Arlot contempló aquella mano que tenía cogida, tan pequeña, ¿tan grande se había hecho la suya?, en la que se dibujaba la dureza del trabajo diario y la apretó suavemente.
—La gente honesta y seria es de admirar, por eso estoy convencido de que para mí sería un buen amigo.
La madre enrojeció.
—Más que eso —dijo finalmente sin atreverse a pronunciar la palabra padre—. Sí, estoy segura de que os querréis y seréis grandes amigos. En ciertos aspectos os parecéis mucho. En la honradez, por ejemplo. —Rió—. Y en la discreción. Ah, y también le cuesta mucho sonreír.

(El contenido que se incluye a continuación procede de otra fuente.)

(** * Raster-mask vectorisation pipeline (src/dataviz/tif2vectors2.py)

    A shallow embedding of the post-processing pipeline of
    [tif2vectors2.py]: the confidence threshold, the Chaikin ring smoother,
    the transactional layer rewrite [clear_and_repopulate_layer], the five
    layer stages and the orchestration in [run_processing].

    Python floats are IEEE-754 doubles and are modelled by Rocq's primitive
    floats, Python ints by [Z], dicts by [gmap], lists by [list].  The calls
    into GDAL/OGR/GEOS whose result the program cannot predict (validity,
    repair, area, driver errors) are taken from an explicit engine and driver
    record, so every function below is executable once these are given. *)

From Stdlib Require Import ZArith List Bool Lia.
From Stdlib Require Import Floats.PrimFloat Floats.FloatOps Floats.SpecFloat.
From stdpp Require Import base option list gmap strings fin_maps.

Local Open Scope Z_scope.

(** ** Python scalars *)

Module Py.

(** [int(x)] on a float: truncation toward zero of the exact value
    [±m·2^e]; [None] stands for the [ValueError]/[OverflowError] raised on
    NaN and infinities. *)
Definition int_of_float (x : float) : option Z :=
  match Prim2SF x with
  | S754_zero _ => Some 0
  | S754_finite s m e =>
      let mag := if 0 <=? e then Z.pos m * 2 ^ e else Z.pos m / 2 ^ (- e) in
      Some (if s then - mag else mag)
  | S754_infinity _ | S754_nan => None
  end.

(** [round(x)] on a float: nearest integer, ties to even. *)
Definition round (x : float) : option Z :=
  match Prim2SF x with
  | S754_zero _ => Some 0
  | S754_finite s m e =>
      let mag :=
        if 0 <=? e then Z.pos m * 2 ^ e
        else
          let d := 2 ^ (- e) in
          let q := Z.pos m / d in
          let r := Z.pos m mod d in
          if 2 * r <? d then q
          else if d <? 2 * r then q + 1
          else if Z.even q then q else q + 1 in
      Some (if s then - mag else mag)
  | S754_infinity _ | S754_nan => None
  end.

(** [float(z)] for a Python int. *)
Definition float_of_int (z : Z) : float :=
  SF2Prim (binary_normalize prec emax z 0 false).

End Py.

(** ** Thresholder (run_processing, lines 753-754; initial_polygonize_band,
    lines 675-679) *)

(** [max(0, min(255, int(pct / 100.0 * 255)))] *)
Definition threshold_255 (confidence_threshold_pct : float) : option Z :=
  z ← Py.int_of_float (confidence_threshold_pct / 100 * 255)%float;
  Some (Z.max 0 (Z.min 255 z)).

(** The cutoff as the specification words it:
    [clamp(round(percent / 100 * 255), 0, 255)]. *)
Definition spec_cutoff (percent : float) : option Z :=
  z ← Py.round (percent / 100 * 255)%float;
  Some (Z.max 0 (Z.min 255 z)).

(** [(band_array >= threshold_value).astype(np.uint8)], one cell. *)
Definition thresholded_cell (threshold_value pixel : Z) : Z :=
  if threshold_value <=? pixel then 1 else 0.

Definition thresholded_array (threshold_value : Z) (band_array : list (list Z))
  : list (list Z) :=
  map (map (thresholded_cell threshold_value)) band_array.

(** [np.sum(thresholded_array)] *)
Definition np_sum (a : list (list Z)) : Z :=
  foldr (fun row acc => foldr Z.add 0 row + acc) 0 a.

(** ** Log messages, driver calls and the trace of a run *)

Inductive Stage :=
| Simplification | MinAreaFilter | GeometryFixing | ChaikinSmoothing | DNFilter.
(** * Codesmith: session engine, output parsing and chunking

    A shallow embedding of the Python sources of [codesmith] and the
    properties of its natural-language specification.

    Conventions of the embedding.
    - A Python [str] is a [list ascii] ([str] below): one element per
      character, characters restricted to the 8-bit range.  [len],
      slicing, [rfind], [count], [strip], [lower], [startswith] and [in]
      are written out in [Module Py] with Python's results on that range.
    - [None] is [option]'s [None]; an exception is a value of [exn].
    - A dictionary keyed by user id is a [gmap str _]; a Python class is a
      module with its state record [t] and its methods.
    - The operating system (processes, descriptors, the file system) is an
      explicit [world] threaded through the operations that touch it. *)

From Stdlib Require Import ZArith List Ascii String Lia Bool PrimFloat.
From stdpp Require Import base gmap list strings.
Import ListNotations.

Open Scope Z_scope.

(** ** Python strings *)

Module Py.

Definition str := list ascii.

Definition lit (s : string) : str := list_ascii_of_string s.

Definition nl : ascii := ascii_of_nat 10.
Definition space : ascii := ascii_of_nat 32.
Definition backtick : ascii := ascii_of_nat 96.

(** [str.isspace] on one character (code points below 256). *)
Definition is_space (c : ascii) : bool :=
  let n := nat_of_ascii c in
  ((9 <=? n) && (n <=? 13) || (28 <=? n) && (n <=? 32)
   || (n =? 133) || (n =? 160))%nat.

(** [str.lower] on one character (code points below 256). *)
Definition lower_char (c : ascii) : ascii :=
  let n := nat_of_ascii c in
  if ((65 <=? n) && (n <=? 90)
      || (192 <=? n) && (n <=? 222) && negb (n =? 215))%nat
  then ascii_of_nat (n + 32) else c.
(** * Data-quality tests of evidently: a shallow embedding

    The development follows [src/evidently/tests/data_quality_tests.py].
    Python objects become records, optional attributes become [option],
    dictionaries become [gmap], and a method that may raise returns in
    the exception monad [Exc].  Numbers ([Numeric = Union[float, int]])
    are idealised as rationals: rounding, infinities and NaN are outside
    the model. *)

From Stdlib Require Import String List ZArith QArith Bool Lia Lqa.
From stdpp Require Import base option gmap strings.
Import ListNotations.

Local Open Scope string_scope.

(** ** Exceptions *)

Inductive Exception : Type :=
| ValueError (msg : string)
| KeyError (key : string)
| IndexError
| TypeError
| NotComputed.

Inductive Exc (A : Type) : Type :=
| Return (a : A)
| Raise (e : Exception).

Arguments Return {A} a.
Arguments Raise {A} e.

Global Instance Exc_ret : MRet Exc := fun A a => Return a.

Global Instance Exc_bind : MBind Exc := fun A B f m =>
  match m with
  | Return a => f a
  | Raise e => Raise e
  end.

Definition raises {A} (m : Exc A) : Prop := exists e, m = Raise e.

Definition returns {A} (m : Exc A) : Prop := exists a, m = Return a.

(** ** Numbers *)

Definition Numeric : Type := Q.

Bind Scope Q_scope with Numeric.

Definition Qltb (x y : Q) : bool := negb (Qle_bool y x).

Definition Qabs (x : Q) : Q := if Qle_bool 0 x then x else Qopp x.

Definition Qmaxb (x y : Q) : Q := if Qle_bool x y then y else x.

(** A statistic such as [min] or [max] is a number or a string; a
    Python [bool] is an [int] and is read as 0 or 1. *)
Inductive Scalar : Type :=
| Num (q : Numeric)
| Str (s : string).

Definition isinstance_str (v : option Scalar) : bool :=
  match v with
  | Some (Str _) => true
  | _ => false
  end.
(** C2 (as amended): every [send_control] emits one "steer" event by a call
    that names no recipient and passes [skip_sid=True], the addressing of the
    "manual" event.  The call does not depend on the connection the
    telemetry came from, and under python-socketio's delivery rule every
    connected client, the originator included, receives it. *)
Theorem send_control_addressing (steering_angle throttle : pyval)
    (srv : SteeringServer) (e : env) :
  send_control steering_angle throttle (srv, e) =
    (Ok tt, (srv, record [SioEmit (steer_call steering_angle throttle)] e)) /\
  room (steer_call steering_angle throttle) = None /\
  skip_sid (steer_call steering_angle throttle) = PyBool true /\
  room manual_call = None /\
  skip_sid manual_call = PyBool true /\
  (forall connected : list string,
     recipients connected (steer_call steering_angle throttle) = connected) /\
  (forall (sid sid' : string) (payload : option (gmap string pyval)),
     telemetry sid payload (srv, e) = telemetry sid' payload (srv, e)).
Proof.
  repeat split. intros connected. apply recipients_broadcast; reflexivity.
Qed.

(** C3 (as amended): an empty or absent payload makes [telemetry] emit
    exactly one "manual" event with the empty payload, by a call that names
    no recipient and passes [skip_sid=True]; under python-socketio's
    delivery rule every connected client, the sender included, receives it.
    No "steer" event is emitted and neither part is called. *)
Theorem telemetry_manual_event (sid : string)
    (payload : option (gmap string pyval)) (srv : SteeringServer) (e : env) :
  truthy payload = false ->
  (exists report,
     produced (telemetry sid payload) (srv, e) = SioEmit manual_call :: report /\
     forallb is_stdout report = true) /\
  emitted "manual" (produced (telemetry sid payload) (srv, e)) = [manual_call] /\
  emitted "steer" (produced (telemetry sid payload) (srv, e)) = [] /\
  part_runs (produced (telemetry sid payload) (srv, e)) = [] /\
  data manual_call = ∅ /\
  room manual_call = None /\
  skip_sid manual_call = PyBool true /\
  (forall connected : list string, recipients connected manual_call = connected).
Proof.
  intros H.
  destruct (on_timer_frame_produced srv e [SioEmit manual_call])
    as (report & Ht & Hr).
  assert (Hp : produced (telemetry sid payload) (srv, e) =
               SioEmit manual_call :: report).
  { apply produced_app. rewrite (telemetry_falsy sid payload srv e H). exact Ht. }
  rewrite Hp. split; [eauto|].
  change (SioEmit manual_call :: report) with ([SioEmit manual_call] ++ report).
  rewrite emitted_app, emitted_app, part_runs_app.
  rewrite !(emitted_stdout _ report Hr), (part_runs_stdout report Hr).
  repeat split. intros connected. apply recipients_broadcast; reflexivity.
Qed.

(** C5: a non-empty payload that decodes, with parts that return, goes
    through decode, preprocess, predict, govern and emit in that order: the
    filter part (when there is one) runs on the decoded image, the model on
    what the filter returned, and one "steer" event carries
    [steering * steering_scale] and
    [throttle_control(last_steering, last_throttle, speed, throttle)] on the
    model's raw throttle, both as their [__str__]. *)
Theorem telemetry_pipeline (sid : string) (d : gmap string pyval)
    (srv : SteeringServer) (e : env) (fr : TelemetryFrame) (img : ndarray)
    (steering throttle : float) :
  truthy (Some d) = true ->
  decode_frame d = Ok fr ->
  preprocessed srv (image fr) = Ok img ->
  kpart srv img = Ok (steering, throttle) ->
  let final_steering := (steering * steering_scale srv)%float in
  let governed :=
    throttle_control srv (last_steering fr) (last_throttle fr) (speed fr) throttle in
  let sent := steer_call (PyFloat final_steering) (PyFloat governed) in
  (exists report,
     produced (telemetry sid (Some d)) (srv, e) =
       preprocess_trace srv (image fr) ++ [KpartRun img; SioEmit sent] ++ report /\
     forallb is_stdout report = true) /\
  emitted "steer" (produced (telemetry sid (Some d)) (srv, e)) = [sent] /\
  event sent = "steer" /\
  data sent = {[ "steering_angle" := float_str final_steering;
                 "throttle" := float_str governed ]}.
Proof.
  intros Ht Hd Hp Hk final_steering governed sent.
  destruct (on_timer_frame_produced srv e
              (preprocess_trace srv (image fr) ++ [KpartRun img; SioEmit sent]))
    as (report & Htr & Hr).
  assert (H : produced (telemetry sid (Some d)) (srv, e) =
              preprocess_trace srv (image fr) ++ [KpartRun img; SioEmit sent] ++ report).
  { apply produced_app.
    rewrite (telemetry_ok sid d srv e fr img steering throttle Ht Hd Hp Hk).
    fold final_steering governed sent. rewrite Htr. rewrite <- !app_assoc. reflexivity. }
  rewrite H. split; [eauto|]. split; [|split; reflexivity].
  rewrite !emitted_app, (emitted_stdout _ report Hr), app_nil_r.
  unfold preprocess_trace. destruct (image_part srv); reflexivity.
Qed.

Lemma run_calls_app (cs cs' : list call) (s : SteeringServer * env) :
  run_calls (cs ++ cs') s = run_calls cs' (run_calls cs s).
Proof.
  revert s. induction cs as [|c cs IH]; intros s; [reflexivity|].
  cbn [app run_calls]. apply IH.
Qed.

(** C6 (as amended): [connect] returns after printing, resetting the
    server's one timer and sending exactly one "steer" event, whose payload
    is [{steering_angle: "0", throttle: "0"}].  The timer is the server's,
    shared by all connections: after [connect] its counter is 0 and its
    start time is a fresh clock reading, whatever was counted before and
    whichever calls, from whichever connections, came before.  [connect]
    calls no part and leaves the configuration alone, and in a session that
    begins with it the zero command is the first event emitted. *)
Theorem connect_resets_and_sends_zero (sid : string)
    (environ : gmap string string) (srv : SteeringServer) (e : env)
    (cs : list call) :
  fst (connect sid environ (srv, e)) = Ok tt /\
  timer (fst (snd (connect sid environ (srv, e)))) =
    {| fps_t := time_reading (clock e); fps_iter := 0 |} /\
  config (fst (snd (connect sid environ (srv, e)))) = config srv /\
  clock (snd (snd (connect sid environ (srv, e)))) = S (clock e) /\
  produced (connect sid environ) (srv, e) =
    [Stdout [PyStr "connect "; PyStr sid];
     SioEmit (steer_call (PyInt 0) (PyInt 0))] /\
  emitted "steer" (produced (connect sid environ) (srv, e)) =
    [steer_call (PyInt 0) (PyInt 0)] /\
  part_runs (produced (connect sid environ) (srv, e)) = [] /\
  data (steer_call (PyInt 0) (PyInt 0)) =
    {[ "steering_angle" := "0"; "throttle" := "0" ]} /\
  fps_iter (timer (fst (run_calls (cs ++ [CallConnect sid environ]) (srv, e)))) = 0 /\
  exists later,
    emits (drop (length (trace e))
             (trace (snd (run_calls (CallConnect sid environ :: cs) (srv, e))))) =
    steer_call (PyInt 0) (PyInt 0) :: later.
Proof.
  assert (H : forall srv0 e0, connect sid environ (srv0, e0) =
    (Ok tt,
     (set_timer {| fps_t := time_reading (clock e0); fps_iter := 0 |} srv0,
      {| clock := S (clock e0);
         trace := trace e0 ++ [Stdout [PyStr "connect "; PyStr sid];
                               SioEmit (steer_call (PyInt 0) (PyInt 0))] |}))).
  { intros srv0 e0. unfold connect, send_control, on_timer. unfold_st.
    cbn [fst snd]. rewrite reset_spec. cbn. rewrite <- app_assoc. reflexivity. }
  assert (Hp : produced (connect sid environ) (srv, e) =
    [Stdout [PyStr "connect "; PyStr sid];
     SioEmit (steer_call (PyInt 0) (PyInt 0))]).
  { apply produced_app. rewrite H. reflexivity. }
  rewrite Hp, H. cbn [fst snd timer set_timer clock].
  do 8 (split; [reflexivity|]). split.
  - rewrite run_calls_app. cbn [run_calls run_call].
    destruct (run_calls cs (srv, e)) as [srv1 e1]. rewrite H. reflexivity.
  - cbn [run_calls run_call]. rewrite H. cbn [snd].
    match goal with |- context [run_calls cs ?s] =>
      destruct (run_calls_trace cs s) as [later Hl] end.
    exists (emits later). rewrite Hl. cbn [snd trace].
    rewrite <- app_assoc, drop_app_length. reflexivity.
Qed.

(** C8: with no image filter configured ([image_part is None]), the only
    part called on a decoded frame is the model, and the buffer it is given
    is the decoded image itself. *)
Theorem telemetry_no_filter_identity (sid : string) (d : gmap string pyval)
    (srv : SteeringServer) (e : env) (fr : TelemetryFrame) :
  image_part srv = None ->
  truthy (Some d) = true ->
  decode_frame d = Ok fr ->
  preprocessed srv (image fr) = Ok (image fr) /\
  part_runs (produced (telemetry sid (Some d)) (srv, e)) = [KpartRun (image fr)].
Proof.
  intros Hn Ht Hd.
  assert (Hp : preprocessed srv (image fr) = Ok (image fr))
    by (unfold preprocessed; rewrite Hn; reflexivity).
  assert (Hpt : preprocess_trace srv (image fr) = [])
    by (unfold preprocess_trace; rewrite Hn; reflexivity).
  split; [exact Hp|].
  destruct (kpart srv (image fr)) as [[st th]|x] eqn:Hk.
  - destruct (on_timer_frame_produced srv e
                (preprocess_trace srv (image fr) ++
                 [KpartRun (image fr);
                  SioEmit (steer_call (PyFloat (st * steering_scale srv)%float)
                    (PyFloat (throttle_control srv (last_steering fr)
                                (last_throttle fr) (speed fr) th)))]))
      as (report & Htr & Hr).
    erewrite produced_app;
      [|rewrite (telemetry_ok sid d srv e fr (image fr) st th Ht Hd Hp Hk);
        exact Htr].
    rewrite Hpt, !part_runs_app, (part_runs_stdout report Hr). reflexivity.
  - erewrite produced_app;
      [|rewrite (telemetry_predict_error sid d srv e fr (image fr) x Ht Hd Hp Hk);
        reflexivity].
    rewrite Hpt. reflexivity.
Qed.

(** C9: [top_speed] and [steering_scale] keep the values given to the
    constructor through every sequence of [connect], [telemetry],
    [throttle_control] and [send_control] calls, also the ones that
    raise. *)
Theorem config_never_mutated (kp : ndarray -> result (float * float))
    (ts : float) (ip : option (ndarray -> result ndarray)) (sc : float)
    (e : env) (cs : list call) :
  top_speed (fst (SteeringServer_init kp ts ip sc e)) = ts /\
  steering_scale (fst (SteeringServer_init kp ts ip sc e)) = sc /\
  top_speed (fst (run_calls cs (SteeringServer_init kp ts ip sc e))) = ts /\
  steering_scale (fst (run_calls cs (SteeringServer_init kp ts ip sc e))) = sc.
Proof.
  pose proof (run_calls_config cs (SteeringServer_init kp ts ip sc e)) as H.
  unfold config in H. injection H as _ _ Hs Ht.
  rewrite Hs, Ht. repeat split.
Qed.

Al cabo de unas semanas se celebró la boda en la ermita de Piedras Santas, nombre que se le daba a una capilla situada a una legua de la aldea, en el centro de un pequeño valle rodeado de encinas. El nombre tenía su origen en uno de los muchos milagros de la Virgen. Unos niños se perdieron por los bosques envueltos por el frío, la nieve y cabe suponer que por el viento y los aullidos de los lobos. Los niños, hijos de un matrimonio de campesinos al servicio del señor feudal del momento, habían huido de su cabaña tras la muerte de sus padres, incapaces en su pobreza de pagar los impuestos exigidos y condenados por ello a título ejemplarizante. Trastornados ante el abandono, los huérfanos se lanzaron a los caminos tan aterrados como desorientados. De esa forma alcanzaron el valle de las encinas con la luna brillando en lo alto y la oscuridad reinando entre los árboles. Improvisaron un refugio con ramas y se acurrucaron en su interior abrazados, intentando combatir el frío. Poco freno fueron aquellas paredes mal trenzadas para conseguirlo. Así, próximo el amanecer, el entumecimiento de sus cuerpos aumentó, llegó la semiinconsciencia y se anunció el final de unas vidas injustamente breves. En ese momento, contaban entusiasmados los vecinos de la villa de Arlot siguiendo las tradiciones orales, la Virgen hizo acto de presencia, y con ella un número indeterminado de ángeles, los cuales siguiendo sus indicaciones construyeron una ermita de gruesos muros. Hay quien añade que a continuación encendieron un pequeño fuego y presentaron una cesta con alimentos. Y los más osados o más imaginativos, completan la escena asegurando que al día siguiente, cuando los dos niños se asomaron al exterior, encontraron un carro recubierto de lonas con un hermoso caballo percherón al frente. En el interior varias pieles para abrigarse. Ese mismo carro les condujo hacia un lugar en donde vivieron felices el resto de su vida.